I recently referred to Francis Chan’s “nearly Pelagian”—what I could rightly call semi-Pelagian—”disregard of the role of God’s grace in sanctification.” As if on cue, Arminian Baptist theologian Roger Olson has an evenhanded article about different evangelical perspectives on election (full article behind subscription firewall) in the most recent Christianity Today, which includes a discussion of semi-Pelagianism.

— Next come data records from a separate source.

Lemma verify_exact_witness :
  verifyTotp toy_hmac "JBSWY3DP" " 165 576" 1700000000000 None = Ok (Some 56666666) /\
  verifyTotp toy_hmac "JBSWY3DP" "165576" 1700000000000 (Some 56666666) = Ok None /\
  ~ acceptable toy_hmac "JBSWY3DP" "165576" 1700000000000 (Some 56666666) 56666667.
Proof.
  split; [vm_compute; reflexivity|]. split; [vm_compute; reflexivity|].
  destruct (verify_exact toy_hmac "JBSWY3DP" "165576" 1700000000000 (Some 56666666) toy_digest ltac:(lia)) as (r & Hr & Hspec).
  assert (r = None) as -> by (vm_compute in Hr; congruence).
  apply (Hspec eq_refl). vm_compute. discriminate.
Defined.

He helpfully describes it with an illustration:
Semi-Pelagianism is the idea that human beings take the initiative in their salvation and service to God. We decide whether to be saved or enter into God’s service completely by ourselves, without prevenient (or necessary) grace. (Prevenient grace is grace that convicts, calls, illumines, and enables. Christian theologians disagree about whether it is resistible or irresistible, but all evangelical theologians agree it is necessary for the first exercise of a good will toward God.) Some years ago, a popular television series featured angels in human disguise helping people in distress turn to God. In one episode, a beautiful young angel with a Scottish accent counseled a man to “reach up to God as far as you can, and then he’ll reach down and take you the rest of the way.” I call that “Touched by an Angel theology.” By itself, without careful biblical and theological clarification, it expresses semi-Pelagianism.
Moreover, he calls semi-Pelagianism “arguably the default view of both salvation and service among American Christians, especially younger Christians. But all branches of Christianity have condemned it as heresy, because it completely contradicts Scripture.”

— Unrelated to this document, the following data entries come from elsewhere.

(* ===== verification/SignInTrace.v ===== *)
(** * What a run of sign-ins shows

    The theorems of [SignIn] about a whole run: no session without the password
    of its account, a code of the authenticator is good once, an administrator
    is always left, and a sign-in works. With the machine the witnesses run. *)

From S2P Require Import Prelude JsString Bytes Totp Accounts Sessions SignIn SignInFacts.

Section Trace.
Context `{Crypto}.

(** ** No session without a password *)

(** The account and the password a continuation is about to compare. *)
Definition comparing (p : Pending) : option (User * string) :=
  match p with
  | AwaitLogin (Some u) pw => Some (u, pw)
  | AwaitCompare _ u c _ => Some (u, c)
  | _ => None
  end.

(** The comparison of a password with the hash of an account came out true. *)
Definition password_matched (m : Machine) (e : Event) (uid : Z) : Prop :=
  exists now i r p u pw, e = Resume now i r /\ pending m !! i = Some p /\ comparing p = Some (u, pw) /\
    us_id u = uid /\ bcrypt_compare pw (us_hash u) = true.

Abbreviation Log := (list (Machine * Event * Reply)).

Definition password_seen (log : Log) (uid : Z) : Prop := exists m e r, (m, e, r) ∈ log /\ password_matched m e uid.

(** A challenge presented to [/login/totp]. *)
Definition presents (m : Machine) (e : Event) (cl : Claims) : Prop :=
  exists now h ch c r, e = Arrive now h (LoginTotp ch c) r /\ challenges (world m) now ch cl.

(** Nobody but the server can sign: a challenge that verifies is one it handed
    out earlier in the run. *)
Definition unforged (log : Log) : Prop :=
  forall log1 m e r log2 cl, log = log1 ++ (m, e, r) :: log2 -> presents m e cl ->
  exists m' e' cl' tok, (m', e', Challenge cl' tok) ∈ log1 /\ cl_id cl' = cl_id cl.

Lemma seen_app log log' uid : password_seen log uid -> password_seen (log ++ log') uid.
Proof. intros (m & e & r & Hin & Hp). exists m, e, r. split; [|done]. apply elem_of_app. by left. Qed.

Lemma seen_snoc log m e r uid : password_matched m e uid -> password_seen (log ++ [(m, e, r)]) uid.
Proof. intros Hp. exists m, e, r. split; [|done]. apply elem_of_app. right. by apply list_elem_of_singleton. Qed.

Lemma exec_snoc m es e : exec m (es ++ [e]) =
  (fst (step (fst (exec m es)) e), snd (exec m es) ++ [(fst (exec m es), e, snd (step (fst (exec m es)) e))]).
Proof.
  revert m. induction es as [|e' es IH]; intros m.
  - cbn. by destruct (step m e).
  - cbn [app]. rewrite !exec_cons, IH. done.
Qed.

(** What a run keeps about passwords. *)
Definition accounted (m : Machine) (log : Log) : Prop :=
  (forall me u new, AwaitHash me u new ∈ pending m -> password_seen log (us_id u)) /\
  (forall m' e' cl tok, (m', e', Challenge cl tok) ∈ log -> password_seen log (cl_id cl)) /\
  (forall s uid, s ∈ sessions (db (world m)) -> ss_user s = Some uid -> password_seen log uid).

Lemma payload_waits w now u sid p : snd (sessionPayload w now u sid) <> Waiting p.
Proof. unfold sessionPayload, session_token. by repeat case_match. Qed.

(** A route starts no comparison it has not been given a password for, and
    hands out no challenge. *)
Lemma route_waits w now user call r : forall me u new, snd (route w now user call r) <> Waiting (AwaitHash me u new).
Proof.
  intros me0 u0 new0. destruct call, user as [me|]; cbn [route]; try done.
  all: try (unfold login_start, codes_start, disable_start, change_start, totp_setup, logout_route, activity_route; by repeat case_match).
  all: try (unfold as_admin, create_start, update_user, delete_user, reset_start, create_token, revoke_token, service_account; by repeat case_match).
  1, 2: unfold login_totp; repeat case_match; simplify_eq/=; try done; apply payload_waits.
  unfold totp_enable. cbv zeta. by repeat case_match.
Qed.

Lemma payload_challenge w now u sid cl tok : snd (sessionPayload w now u sid) <> Challenge cl tok.
Proof. unfold sessionPayload, session_token. by repeat case_match. Qed.

Lemma route_challenge w now user call r cl tok : snd (route w now user call r) <> Challenge cl tok.
Proof.
  destruct call, user as [me|]; cbn [route]; try done.
  all: try (unfold login_start, codes_start, disable_start, change_start, totp_setup, logout_route, activity_route; by repeat case_match).
  all: try (unfold as_admin, create_start, update_user, delete_user, reset_start, create_token, revoke_token, service_account; by repeat case_match).
  1, 2: unfold login_totp; repeat case_match; simplify_eq/=; try done; apply payload_challenge.
  unfold totp_enable. cbv zeta. by repeat case_match.
Qed.

Lemma change_finish_reply w now me u new salt sid : forall p, snd (change_finish w now me u new salt sid) <> Waiting p.
Proof.
  intros p. unfold change_finish, changePassword. cbv zeta. unfold session_token.
  repeat case_match; simplify_eq/=; try done; apply payload_waits.
Qed.

Lemma change_finish_challenge w now me u new salt sid cl tok : snd (change_finish w now me u new salt sid) <> Challenge cl tok.
Proof.
  unfold change_finish, changePassword. cbv zeta. unfold session_token.
  repeat case_match; simplify_eq/=; try done; apply payload_challenge.
Qed.

(** A hash is awaited after the caller's password matched. *)
Lemma step_awaits m e me u new : snd (step m e) = Waiting (AwaitHash me u new) -> password_matched m e (us_id u).
Proof.
  destruct e as [now h call r|now i r|i|now days|now name hash|key value]; cbn [step suspend snd]; try done.
  - unfold arrive. destruct (authMiddleware _ _ _ _) as [d [user|x]]; [intros Hr; by apply route_waits in Hr|done].
  - destruct (pending m !! i) as [p|] eqn:Hp; [|done]. intros Hr. cbn in Hr.
    destruct p as [v pw|v pw|v pw|you v c n|you v n|n ro k pw|v pw]; cbn [resume] in Hr.
    + unfold login_finish in Hr. cbv zeta in Hr. repeat case_match; simplify_eq/=; by apply payload_waits in Hr.
    + unfold codes_finish in Hr. cbv zeta in Hr. by repeat case_match.
    + unfold disable_finish in Hr. by repeat case_match.
    + unfold change_compared in Hr. destruct (bcrypt_compare c (us_hash v)) eqn:Hc; [|done]. cbn in Hr. injection Hr as -> -> ->.
      exists now, i, r, (AwaitCompare me u c new), u, c. by split_and!.
    + by apply change_finish_reply in Hr.
    + unfold create_finish in Hr. by repeat case_match.
    + done.
  - unfold cli_reset. by repeat case_match.
Qed.

(** A challenge follows a password that matched. *)
Lemma step_challenges m e cl tok : snd (step m e) = Challenge cl tok -> password_matched m e (cl_id cl).
Proof.
  destruct e as [now h call r|now i r|i|now days|now name hash|key value]; cbn [step suspend snd]; try done.
  - unfold arrive. destruct (authMiddleware _ _ _ _) as [d [user|x]]; [intros Hr; by apply route_challenge in Hr|done].
  - destruct (pending m !! i) as [p|] eqn:Hp; [|done]. intros Hr. cbn in Hr.
    destruct p as [v pw|v pw|v pw|you v c n|you v n|n ro k pw|v pw]; cbn [resume] in Hr.
    + unfold login_finish in Hr. cbv zeta in Hr. destruct v as [v|]; [|done]. destruct (bcrypt_compare pw (us_hash v)) eqn:Hc; [|done]. cbn [negb] in Hr.
      destruct (is_service _); [done|]. destruct (us_enabled v); [|by apply payload_challenge in Hr].
      destruct (jwt_secret _); [|done]. injection Hr as <- <-.
      exists now, i, r, (AwaitLogin (Some v) pw), v, pw. by split_and!.
    + unfold codes_finish in Hr. cbv zeta in Hr. by repeat case_match.
    + unfold disable_finish in Hr. by repeat case_match.
    + unfold change_compared in Hr. by repeat case_match.
    + by apply change_finish_challenge in Hr.
    + unfold create_finish in Hr. by repeat case_match.
    + done.
  - unfold cli_reset. by repeat case_match.
Qed.

Lemma elem_list_delete {A} (l : list A) i x : x ∈ delete i l -> x ∈ l.
Proof.
  revert i. induction l as [|y l IH]; intros [|i]; cbn; try done; [by right|].
  intros [-> | Hx]%elem_of_cons; [by left|right; by eapply IH].
Qed.

(** What is suspended was suspended before, or by this step. *)
Lemma step_pending m e p : p ∈ pending (fst (step m e)) -> p ∈ pending m \/ snd (step m e) = Waiting p.
Proof.
  assert (forall rest (res : World * Reply), (forall q, q ∈ rest -> q ∈ pending m) ->
    p ∈ pending (fst (suspend res rest)) -> p ∈ pending m \/ snd (suspend res rest) = Waiting p) as Hsusp.
  { intros rest [w' rep] Hrest. cbn. destruct rep; try (intros Hp; left; by apply Hrest).
    intros [Hp | ->%list_elem_of_singleton]%elem_of_app; [left; by apply Hrest|by right]. }
  destruct e as [now h call r|now i r|i|now days|now name hash|key value]; cbn [step]; try (intros Hp; by left).
  - by apply Hsusp.
  - destruct (pending m !! i) as [q|] eqn:Hq; [|by left]. apply Hsusp. intros q'. apply elem_list_delete.
  - cbn. intros Hp. left. revert Hp. apply elem_list_delete.
  - by apply Hsusp.
Qed.

Lemma matched_opens m e uid log :
  (forall me u new, AwaitHash me u new ∈ pending m -> password_seen log (us_id u)) ->
  (forall cl, presents m e cl -> password_seen log (cl_id cl)) ->
  opened m e uid -> password_seen (log ++ [(m, e, snd (step m e))]) uid.
Proof.
  intros Hwait Hchal Ho. destruct Ho as [now i r u pw Hp Hc _ _ | now h ch c r cl Hch | now i r me u new Hp].
  - apply seen_snoc. exists now, i, r, (AwaitLogin (Some u) pw), u, pw. by split_and!.
  - apply seen_app, Hchal. by exists now, h, ch, c, r.
  - apply seen_app. apply (Hwait me u new), list_elem_of_lookup. by exists i.
Qed.

Lemma accounted_step m e log : accounted m log -> (forall cl, presents m e cl -> password_seen log (cl_id cl)) ->
  accounted (fst (step m e)) (log ++ [(m, e, snd (step m e))]).
Proof.
  intros (Hw & Hc & Hs) Hp. split_and!.
  - intros me u new Hin. apply step_pending in Hin as [Hin|Hin]; [by apply seen_app, (Hw me u new)|].
    apply seen_snoc. by eapply step_awaits.
  - intros m' e' cl tok [Hin|Hin]%elem_of_app; [by eapply seen_app, Hc|].
    apply list_elem_of_singleton in Hin. injection Hin as -> -> Hr. apply seen_snoc. by eapply step_challenges.
  - intros s uid Hin Hu. destruct (step_sessions m e) as [Hk | (d & v & now & s1 & sid & Hk & _ & Hcr & Ho)].
    + destruct (proj2 Hk s Hin) as (s0 & Hs0 & _ & _ & _ & _ & Hu0). apply seen_app, (Hs s0); [done|]. destruct Hu0; congruence.
    + apply createSession_rows in Hcr as (Hrows & _ & Hu1 & _). rewrite Hrows in Hin.
      apply elem_of_app in Hin as [Hin | ->%list_elem_of_singleton].
      * destruct (proj2 Hk s Hin) as (s0 & Hs0 & _ & _ & _ & _ & Hu0). apply seen_app, (Hs s0); [done|]. destruct Hu0; congruence.
      * assert (uid = us_id v) as -> by congruence. by apply matched_opens.
Qed.

Lemma run_accounted m0 es : first_boot m0 -> unforged (snd (exec m0 es)) -> accounted (fst (exec m0 es)) (snd (exec m0 es)).
Proof.
  intros [Hs Hp]. induction es as [|e es IH] using rev_ind; intros Hu.
  - split_and!; cbn.
    + intros me u new Hin. rewrite Hp in Hin. by apply elem_of_nil in Hin.
    + intros m' e' cl tok Hin. by apply elem_of_nil in Hin.
    + intros s uid Hin. rewrite Hs in Hin. by apply elem_of_nil in Hin.
  - rewrite exec_snoc in *. cbn [fst snd] in *. assert (unforged (snd (exec m0 es))) as Hu'.
    { intros l1 m e' r l2 cl Hl Hpr. apply (Hu l1 m e' r (l2 ++ [(fst (exec m0 es), e, snd (step (fst (exec m0 es)) e))]) cl); [|done].
      rewrite Hl. by rewrite <- app_assoc. }
    specialize (IH Hu'). apply accounted_step; [done|]. intros cl Hpr.
    destruct (Hu (snd (exec m0 es)) _ _ _ [] cl eq_refl Hpr) as (m' & e' & cl' & tok & Hin & Hid).
    destruct IH as (_ & Hc & _). rewrite <- Hid. by eapply Hc.
Qed.

(** C28. There is no session without the password of its account: in every run
    from the first boot of a database, through any interleaving of requests,
    sign-outs, resets and deletions, a session of an account in the table was
    preceded by a step that compared a password with the hash of that account
    and found it right. A second factor, a backup code or a change of password
    never replaces it. The one assumption is that a challenge that verifies
    was issued by the server. *)
Theorem no_session_without_password (m0 : Machine) (es : list Event) (s : Session) (uid : Z)
    (Hboot : first_boot m0) (Hsigned : unforged (snd (exec m0 es)))
    (Hs : s ∈ sessions (db (world (fst (exec m0 es))))) (Huser : ss_user s = Some uid) :
  exists m e r, (m, e, r) ∈ snd (exec m0 es) /\ password_matched m e uid.
Proof. destruct (run_accounted m0 es Hboot Hsigned) as (_ & _ & Hss). exact (Hss s uid Hs Huser). Qed.

(** ** A code is good once *)

(** The authenticator step a sign-in was accepted for, with its account. *)
Definition accepted_step (x : Machine * Event * Reply) : option (Z * Z) :=
  let '(m, e, r) := x in
  match e, r with
  | Arrive now _ (LoginTotp _ (Some code)) _, SignedIn cl _ =>
      if looksLikeBackupCode code then None
      else match find_user (db (world m)) (cl_id cl) with
           | Some u => match us_secret u with
                       | Some secret => match verifyTotp hmac_sha1 secret code now (us_last_step u) with
                                        | Ok (Some step) => Some (cl_id cl, step)
                                        | _ => None
                                        end
                       | None => None
                       end
           | None => None
           end
  | _, _ => None
  end.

Did you read that? All branches of Christianity condemn semi-Pelagianism, including us Methodists. I emphasize this because, as Arminians, Methodists are sometimes accused of being semi-Pelagian by our Reformed brothers and sisters because we affirm a limited but (we believe) necessary role for free will in the process of salvation. As Olson writes,
According to Wesley’s essay “On Predestination,” faithfully following Arminius, election (predestination) means that “God foreknew those in every nation, who would believe, from the beginning of the world to the consummation of all things.” He based this on Romans 8, especially verses 29 and 30. Like all Arminians (and many who do not use that label but agree with its essential doctrine of election), Wesley affirmed free will, enabled by grace, because otherwise, “[I]f man were not free, he could not be accountable either for his thoughts, words, or actions.”
Free will, enabled by grace. Olson goes on to emphasize a point that can hardly be made loudly enough: “[W]hatever role humans play in their salvation, salvation is God’s work. Even Arminians, at their best and truest, believe sinners receive saving grace only because God enables them to receive it with the free response of faith.”